(** * Seeded-growth inversion of potential-field data (fatiando)

    A shallow embedding of [fatiando/potential/harvester.py] (data modules,
    seeds and the growth solver) and of the seeded growth of the matrix
    solver, [grow] in [fatiando/inversion/pgrav3d.py].

    Conventions of the embedding.
    - Python floats and numpy array entries are exact rationals ([Qc]);
      rounding is outside the model, but for the module [float64], which has
      the in-place addition on the float64 numbers themselves.  A numpy array
      of one dimension is a [list Qc].
    - Python integers (mesh indices, shape entries, the norm order) are [Z];
      [/] and [%] on them are the floor division and modulus of Python 2,
      which [Z.div] and [Z.modulo] agree with for a positive divisor.
    - A [dict] is a [gmap]; a Python list is a [list].
    - A raised exception is [Raise e]; a call that returns [v] is [Ok v].
      [SeedsTooClose i j] is the [AttributeError("Seeds %d and %d are too
      close.")] of the matrix solver.  [OutOfFuel] is no exception of Python:
      the model of a loop over a list that grows while it is traversed
      returns it when the bound given for its passes is used up.
    - Objects that are shared and mutated (the mesh cells, the data modules,
      the seeds of the list handed to the solver) live in explicit state that
      every operation takes and returns. *)

From Stdlib Require Import QArith Qcanon Qcabs.
From Stdlib Require PrimFloat.
From stdpp Require Import base numbers option list gmap strings.

Local Open Scope Z_scope.

(** ** Exceptions *)

Inductive exn : Type :=
  | ValueError
  | KeyError
  | IndexError
  | AttributeError
  | NotImplementedError
  | AssertionError
  | TypeError
  | SeedsTooClose (i j : nat)
  | OutOfFuel.

Inductive result (A : Type) : Type :=
  | Raise (e : exn)
  | Ok (a : A).
Arguments Raise {A} e.
Arguments Ok {A} a.

#[global] Instance result_ret : MRet result := λ A a, Ok a.
#[global] Instance result_bind : MBind result := λ A B f m,
  match m with
  | Raise e => Raise e
  | Ok a => f a
  end.

(** [d[k]] on a dict: [KeyError] when the key is missing. *)
Definition getitem {K V} `{Countable K} (d : gmap K V) (k : K) : result V :=
  match d !! k with
  | Some v => Ok v
  | None => Raise KeyError
  end.

(** [l[i]] on a list, for an index that is not negative. *)
Definition list_getitem {A} (l : list A) (i : nat) : result A :=
  match l !! i with
  | Some v => Ok v
  | None => Raise IndexError
  end.

(** [l.remove(x)]: drops the first occurrence, [ValueError] when there is
    none. *)
Fixpoint py_remove (x : Z) (l : list Z) : result (list Z) :=
  match l with
  | [] => Raise ValueError
  | y :: l' =>
      if decide (y = x) then Ok l'
      else l'' ← py_remove x l'; Ok (y :: l'')
  end.

(** ** numpy arithmetic on arrays of one dimension *)

Definition Qc_sum (v : list Qc) : Qc := foldl Qcplus 0%Qc v.

(** [a op b]: equal lengths combine pointwise, a length-one operand is
    broadcast, any other pair of shapes is a [ValueError]. *)
Definition np_binop (f : Qc → Qc → Qc) (a b : list Qc) : result (list Qc) :=
  if decide (length a = length b) then Ok (zip_with f a b)
  else match a, b with
       | [x], _ => Ok (f x <$> b)
       | _, [y] => Ok ((λ x, f x y) <$> a)
       | _, _ => Raise ValueError
       end.

(** [a += b]: in place, so the result has the shape of [a]. *)
Definition np_iadd (a b : list Qc) : result (list Qc) :=
  if decide (length a = length b) then Ok (zip_with Qcplus a b)
  else match b with
       | [y] => Ok ((λ x, x + y)%Qc <$> a)
       | _ => Raise ValueError
       end.

(** ** The mesh *)

(** A cell of the mesh: its bounds and its dictionary of physical
    properties. *)
Record Prism : Type := mkPrism {
  x1 : Qc; x2 : Qc; y1 : Qc; y2 : Qc; z1 : Qc; z2 : Qc;
  cell_props : gmap string Qc
}.

(** Modelled from the spec: the mesh class (fatiando.mesher.ddd.PrismMesh) is
    not part of the sources.  The spec describes it as an integer-indexable
    collection of cell records exposing the bounds of each cell, a [shape]
    triple (nz, ny, nx), a [dims] triple, and possibly absent (masked)
    entries.  [cells m !! i = None] is a masked cell ([mesh[i] is None]);
    [size] is the number of cells of the grid. *)
Record PrismMesh : Type := mkMesh {
  shape : Z * Z * Z;
  dims : Qc * Qc * Qc;
  cells : gmap Z Prism
}.

Definition size (m : PrismMesh) : Z :=
  let '(nz, ny, nx) := shape m in nz * ny * nx.

(** Modelled from the spec: [cell.addprop(p, v)] of the absent mesh module
    sets property [p] of the cell record to [v]. *)
Definition addprop (p : string) (v : Qc) (c : Prism) : Prism :=
  mkPrism (x1 c) (x2 c) (y1 c) (y2 c) (z1 c) (z2 c) (<[p := v]> (cell_props c)).

(** [for p in props: cell.addprop(p, props[p])] on the cell object that
    [mesh[index]] returned.  The model takes that object to be the one the
    mesh stores, so that the write is seen by a later [mesh[index]]; the
    sources do not say whether the mesh class hands out its own objects or
    copies of them. *)
Definition addprops (props : gmap string Qc) (c : Prism) : Prism :=
  foldl (λ c pv, addprop pv.1 pv.2 c) c (map_to_list props).

Definition mesh_addprops (index : Z) (props : gmap string Qc) (m : PrismMesh)
    : PrismMesh :=
  mkMesh (shape m) (dims m) (alter (addprops props) index (cells m)).

(** Modelled from the spec: [mesh[index]] for an index of the grid is the
    cell record stored there, or [None] for a masked cell.  For an index off
    the grid, negative ones included, the model raises [IndexError]; the
    sources do not say what the mesh class does there. *)
Definition mesh_getitem (m : PrismMesh) (index : Z) : result (option Prism) :=
  if bool_decide (0 ≤ index < size m) then Ok (cells m !! index)
  else Raise IndexError.

(** [cell = mesh[index]] followed by the loop [for p in props:
    cell.addprop(p, props[p])]: on a masked cell the first [addprop] is an
    [AttributeError]; with no property the loop body never runs. *)
Definition getitem_addprops (m : PrismMesh) (index : Z) (props : gmap string Qc)
    : result PrismMesh :=
  c ← mesh_getitem m index;
  match c with
  | Some _ => Ok (mesh_addprops index props m)
  | None => if decide (props = ∅) then Ok m else Raise AttributeError
  end.

(** An element handed to a data module: [[index, props]]. *)
Definition Element : Type := Z * gmap string Qc.

(** ** Data modules *)

(** The classes of data module; every class but [DMPrism] sets
    [prop_type = 'density'] in its constructor. *)
Inductive DMClass : Type :=
  | DMPrism | DMPrismGz | DMPrismGxx | DMPrismGxy | DMPrismGxz
  | DMPrismGyy | DMPrismGyz | DMPrismGzz | DMPrismI2.

#[global] Instance DMClass_eq_dec : EqDecision DMClass.
Proof. solve_decision. Defined.

(** The attributes of a data module.  [dm_estimate] is the list of cells
    that [DMPrismI2] accumulates; it holds the cell objects of the mesh, here
    their indices in the mesh that owns them. *)
Record DM : Type := mkDM {
  dm_class : DMClass;
  data : list Qc;
  predicted : list Qc;
  xp : list Qc; yp : list Qc; zp : list Qc;
  norm : Z;
  weight : Qc;
  effect : gmap Z (list Qc);
  prop_type : option string;
  dm_estimate : list Z
}.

:::::

[What needs to be done]: Determine how many lines of the listing hold the word "DMClass" and reply with that figure alone.

[Your response]: 3